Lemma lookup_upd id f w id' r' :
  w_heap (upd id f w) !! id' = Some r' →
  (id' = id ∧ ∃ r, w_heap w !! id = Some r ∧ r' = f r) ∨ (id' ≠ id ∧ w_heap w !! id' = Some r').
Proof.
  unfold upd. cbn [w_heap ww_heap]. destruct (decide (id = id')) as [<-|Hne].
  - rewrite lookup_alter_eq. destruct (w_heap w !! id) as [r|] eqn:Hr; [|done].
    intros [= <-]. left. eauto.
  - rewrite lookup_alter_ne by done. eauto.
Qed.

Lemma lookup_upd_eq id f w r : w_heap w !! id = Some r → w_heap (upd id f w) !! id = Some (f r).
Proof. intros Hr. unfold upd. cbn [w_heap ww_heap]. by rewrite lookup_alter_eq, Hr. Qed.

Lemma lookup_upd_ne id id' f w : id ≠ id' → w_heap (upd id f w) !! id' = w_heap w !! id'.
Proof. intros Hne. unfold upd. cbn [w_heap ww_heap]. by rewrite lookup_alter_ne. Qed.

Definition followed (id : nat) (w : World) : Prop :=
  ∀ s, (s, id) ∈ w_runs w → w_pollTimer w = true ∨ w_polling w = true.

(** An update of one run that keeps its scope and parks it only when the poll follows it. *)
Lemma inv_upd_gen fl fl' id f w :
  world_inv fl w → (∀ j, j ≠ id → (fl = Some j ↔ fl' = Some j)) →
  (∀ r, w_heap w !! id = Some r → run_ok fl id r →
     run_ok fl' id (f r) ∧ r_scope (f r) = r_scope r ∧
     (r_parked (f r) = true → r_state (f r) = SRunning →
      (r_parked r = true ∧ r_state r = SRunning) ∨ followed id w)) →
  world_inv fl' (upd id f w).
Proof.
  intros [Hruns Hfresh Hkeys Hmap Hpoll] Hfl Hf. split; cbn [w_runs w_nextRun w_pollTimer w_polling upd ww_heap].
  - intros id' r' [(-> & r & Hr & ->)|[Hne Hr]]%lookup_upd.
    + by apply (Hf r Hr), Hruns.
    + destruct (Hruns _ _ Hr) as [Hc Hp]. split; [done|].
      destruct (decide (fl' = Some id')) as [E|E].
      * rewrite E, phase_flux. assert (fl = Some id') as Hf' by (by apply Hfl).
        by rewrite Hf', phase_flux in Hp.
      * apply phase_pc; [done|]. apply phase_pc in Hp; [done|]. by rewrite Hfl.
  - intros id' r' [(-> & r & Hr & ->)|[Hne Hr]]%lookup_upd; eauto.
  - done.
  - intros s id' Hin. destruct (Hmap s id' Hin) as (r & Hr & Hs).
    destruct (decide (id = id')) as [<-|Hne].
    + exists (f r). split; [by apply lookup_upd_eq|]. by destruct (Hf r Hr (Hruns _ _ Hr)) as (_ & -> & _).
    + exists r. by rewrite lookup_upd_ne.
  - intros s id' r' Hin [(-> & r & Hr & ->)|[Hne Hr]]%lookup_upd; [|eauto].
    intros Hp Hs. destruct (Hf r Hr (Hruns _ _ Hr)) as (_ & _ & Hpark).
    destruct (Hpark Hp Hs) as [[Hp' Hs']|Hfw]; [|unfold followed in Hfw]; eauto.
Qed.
------------------------------
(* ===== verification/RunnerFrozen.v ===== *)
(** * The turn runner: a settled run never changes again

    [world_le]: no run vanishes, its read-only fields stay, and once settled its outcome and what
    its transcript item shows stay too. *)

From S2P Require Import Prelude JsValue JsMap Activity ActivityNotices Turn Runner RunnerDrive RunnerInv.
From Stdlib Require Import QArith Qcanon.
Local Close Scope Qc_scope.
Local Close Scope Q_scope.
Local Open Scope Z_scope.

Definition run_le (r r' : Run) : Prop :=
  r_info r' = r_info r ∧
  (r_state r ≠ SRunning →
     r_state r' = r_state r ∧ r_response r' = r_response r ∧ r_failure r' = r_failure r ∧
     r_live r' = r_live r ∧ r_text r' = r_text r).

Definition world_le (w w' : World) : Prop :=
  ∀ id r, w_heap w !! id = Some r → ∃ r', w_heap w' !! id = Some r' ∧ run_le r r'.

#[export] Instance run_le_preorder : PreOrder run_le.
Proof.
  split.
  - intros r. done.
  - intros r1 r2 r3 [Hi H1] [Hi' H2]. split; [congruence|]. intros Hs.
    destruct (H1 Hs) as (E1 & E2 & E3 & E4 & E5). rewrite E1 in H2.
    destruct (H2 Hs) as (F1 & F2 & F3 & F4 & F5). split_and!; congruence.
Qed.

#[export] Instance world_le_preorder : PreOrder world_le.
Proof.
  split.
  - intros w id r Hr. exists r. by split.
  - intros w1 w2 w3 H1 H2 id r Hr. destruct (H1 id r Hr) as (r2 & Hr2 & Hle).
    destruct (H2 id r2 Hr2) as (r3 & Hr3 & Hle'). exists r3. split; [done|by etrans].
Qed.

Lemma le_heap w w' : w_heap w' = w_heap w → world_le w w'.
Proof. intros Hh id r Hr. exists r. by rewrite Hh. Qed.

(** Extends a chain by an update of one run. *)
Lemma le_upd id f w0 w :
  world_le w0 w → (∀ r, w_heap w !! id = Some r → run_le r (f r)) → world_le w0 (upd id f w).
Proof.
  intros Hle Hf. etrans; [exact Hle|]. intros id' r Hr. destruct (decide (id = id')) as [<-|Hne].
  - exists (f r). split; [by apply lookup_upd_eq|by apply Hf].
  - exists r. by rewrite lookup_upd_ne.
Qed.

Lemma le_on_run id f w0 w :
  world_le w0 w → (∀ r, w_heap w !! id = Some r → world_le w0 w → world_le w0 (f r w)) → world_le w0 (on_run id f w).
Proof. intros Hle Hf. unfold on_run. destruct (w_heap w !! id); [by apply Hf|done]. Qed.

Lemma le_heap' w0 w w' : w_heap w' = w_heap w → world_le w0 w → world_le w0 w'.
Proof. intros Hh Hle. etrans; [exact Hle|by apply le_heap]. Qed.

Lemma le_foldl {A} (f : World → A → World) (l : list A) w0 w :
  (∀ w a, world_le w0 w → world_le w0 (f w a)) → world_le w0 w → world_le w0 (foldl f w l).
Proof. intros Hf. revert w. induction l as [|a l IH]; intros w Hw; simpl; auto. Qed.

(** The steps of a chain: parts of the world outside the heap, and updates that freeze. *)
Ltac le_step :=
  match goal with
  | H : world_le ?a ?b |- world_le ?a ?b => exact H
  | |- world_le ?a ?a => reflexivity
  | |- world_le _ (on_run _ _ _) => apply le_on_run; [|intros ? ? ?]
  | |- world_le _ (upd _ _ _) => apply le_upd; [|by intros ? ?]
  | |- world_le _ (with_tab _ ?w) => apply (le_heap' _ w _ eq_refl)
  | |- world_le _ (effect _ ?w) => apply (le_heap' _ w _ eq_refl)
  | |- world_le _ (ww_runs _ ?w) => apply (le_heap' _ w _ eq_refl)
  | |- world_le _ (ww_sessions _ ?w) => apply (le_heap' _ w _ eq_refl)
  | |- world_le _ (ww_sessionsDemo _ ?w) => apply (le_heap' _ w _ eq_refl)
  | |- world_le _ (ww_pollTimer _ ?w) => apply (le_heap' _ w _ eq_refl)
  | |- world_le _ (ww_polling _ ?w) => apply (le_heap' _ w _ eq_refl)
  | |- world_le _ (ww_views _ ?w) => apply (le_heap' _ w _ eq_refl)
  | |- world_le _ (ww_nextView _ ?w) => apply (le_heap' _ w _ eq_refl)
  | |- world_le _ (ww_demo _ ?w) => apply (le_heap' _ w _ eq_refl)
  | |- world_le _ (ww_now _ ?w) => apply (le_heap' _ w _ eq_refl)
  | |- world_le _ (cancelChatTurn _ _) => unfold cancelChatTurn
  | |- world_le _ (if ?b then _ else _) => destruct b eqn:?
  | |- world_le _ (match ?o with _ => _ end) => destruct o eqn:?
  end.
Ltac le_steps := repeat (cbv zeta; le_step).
------------------------------
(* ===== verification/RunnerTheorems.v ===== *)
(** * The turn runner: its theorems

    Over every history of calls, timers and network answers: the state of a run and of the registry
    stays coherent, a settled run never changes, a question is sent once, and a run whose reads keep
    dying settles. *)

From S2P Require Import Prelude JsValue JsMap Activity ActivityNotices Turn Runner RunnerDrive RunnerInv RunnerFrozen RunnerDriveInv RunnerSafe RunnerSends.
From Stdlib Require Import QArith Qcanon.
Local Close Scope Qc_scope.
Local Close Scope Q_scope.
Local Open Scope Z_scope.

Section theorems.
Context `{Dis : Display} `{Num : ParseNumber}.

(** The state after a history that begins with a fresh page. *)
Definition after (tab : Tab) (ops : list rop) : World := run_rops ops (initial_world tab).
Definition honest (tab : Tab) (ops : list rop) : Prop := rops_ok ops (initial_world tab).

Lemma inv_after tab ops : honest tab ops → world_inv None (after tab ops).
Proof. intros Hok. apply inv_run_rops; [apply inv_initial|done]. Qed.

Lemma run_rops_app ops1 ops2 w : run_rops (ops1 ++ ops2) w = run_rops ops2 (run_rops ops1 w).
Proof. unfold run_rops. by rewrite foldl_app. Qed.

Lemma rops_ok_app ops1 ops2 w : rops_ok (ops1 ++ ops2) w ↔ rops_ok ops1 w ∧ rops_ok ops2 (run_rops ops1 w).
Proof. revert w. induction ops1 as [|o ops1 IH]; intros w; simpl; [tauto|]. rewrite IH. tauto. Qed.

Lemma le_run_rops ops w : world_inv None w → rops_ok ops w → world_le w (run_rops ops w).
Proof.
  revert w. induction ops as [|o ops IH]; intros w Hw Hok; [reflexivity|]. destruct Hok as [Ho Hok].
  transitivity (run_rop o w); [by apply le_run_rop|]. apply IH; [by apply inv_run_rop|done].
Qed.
------------------------------
TASK
Please write out, exactly as they appear above, only the lines in the stretch from the line with "Lemma le_upd id" through the line with "Ltac le_steps := repeat (cbv zeta; le_step).".

RESPONSE AREA
Lemma le_upd id f w0 w :
  world_le w0 w → (∀ r, w_heap w !! id = Some r → run_le r (f r)) → world_le w0 (upd id f w).
Proof.
  intros Hle Hf. etrans; [exact Hle|]. intros id' r Hr. destruct (decide (id = id')) as [<-|Hne].
  - exists (f r). split; [by apply lookup_upd_eq|by apply Hf].
  - exists r. by rewrite lookup_upd_ne.
Qed.

Lemma le_on_run id f w0 w :
  world_le w0 w → (∀ r, w_heap w !! id = Some r → world_le w0 w → world_le w0 (f r w)) → world_le w0 (on_run id f w).
Proof. intros Hle Hf. unfold on_run. destruct (w_heap w !! id); [by apply Hf|done]. Qed.

Lemma le_heap' w0 w w' : w_heap w' = w_heap w → world_le w0 w → world_le w0 w'.
Proof. intros Hh Hle. etrans; [exact Hle|by apply le_heap]. Qed.

Lemma le_foldl {A} (f : World → A → World) (l : list A) w0 w :
  (∀ w a, world_le w0 w → world_le w0 (f w a)) → world_le w0 w → world_le w0 (foldl f w l).
Proof. intros Hf. revert w. induction l as [|a l IH]; intros w Hw; simpl; auto. Qed.

(** The steps of a chain: parts of the world outside the heap, and updates that freeze. *)
Ltac le_step :=
  match goal with
  | H : world_le ?a ?b |- world_le ?a ?b => exact H
  | |- world_le ?a ?a => reflexivity
  | |- world_le _ (on_run _ _ _) => apply le_on_run; [|intros ? ? ?]
  | |- world_le _ (upd _ _ _) => apply le_upd; [|by intros ? ?]
  | |- world_le _ (with_tab _ ?w) => apply (le_heap' _ w _ eq_refl)
  | |- world_le _ (effect _ ?w) => apply (le_heap' _ w _ eq_refl)
  | |- world_le _ (ww_runs _ ?w) => apply (le_heap' _ w _ eq_refl)
  | |- world_le _ (ww_sessions _ ?w) => apply (le_heap' _ w _ eq_refl)
  | |- world_le _ (ww_sessionsDemo _ ?w) => apply (le_heap' _ w _ eq_refl)
  | |- world_le _ (ww_pollTimer _ ?w) => apply (le_heap' _ w _ eq_refl)
  | |- world_le _ (ww_polling _ ?w) => apply (le_heap' _ w _ eq_refl)
  | |- world_le _ (ww_views _ ?w) => apply (le_heap' _ w _ eq_refl)
  | |- world_le _ (ww_nextView _ ?w) => apply (le_heap' _ w _ eq_refl)
  | |- world_le _ (ww_demo _ ?w) => apply (le_heap' _ w _ eq_refl)
  | |- world_le _ (ww_now _ ?w) => apply (le_heap' _ w _ eq_refl)
  | |- world_le _ (cancelChatTurn _ _) => unfold cancelChatTurn
  | |- world_le _ (if ?b then _ else _) => destruct b eqn:?
  | |- world_le _ (match ?o with _ => _ end) => destruct o eqn:?
  end.
Ltac le_steps := repeat (cbv zeta; le_step).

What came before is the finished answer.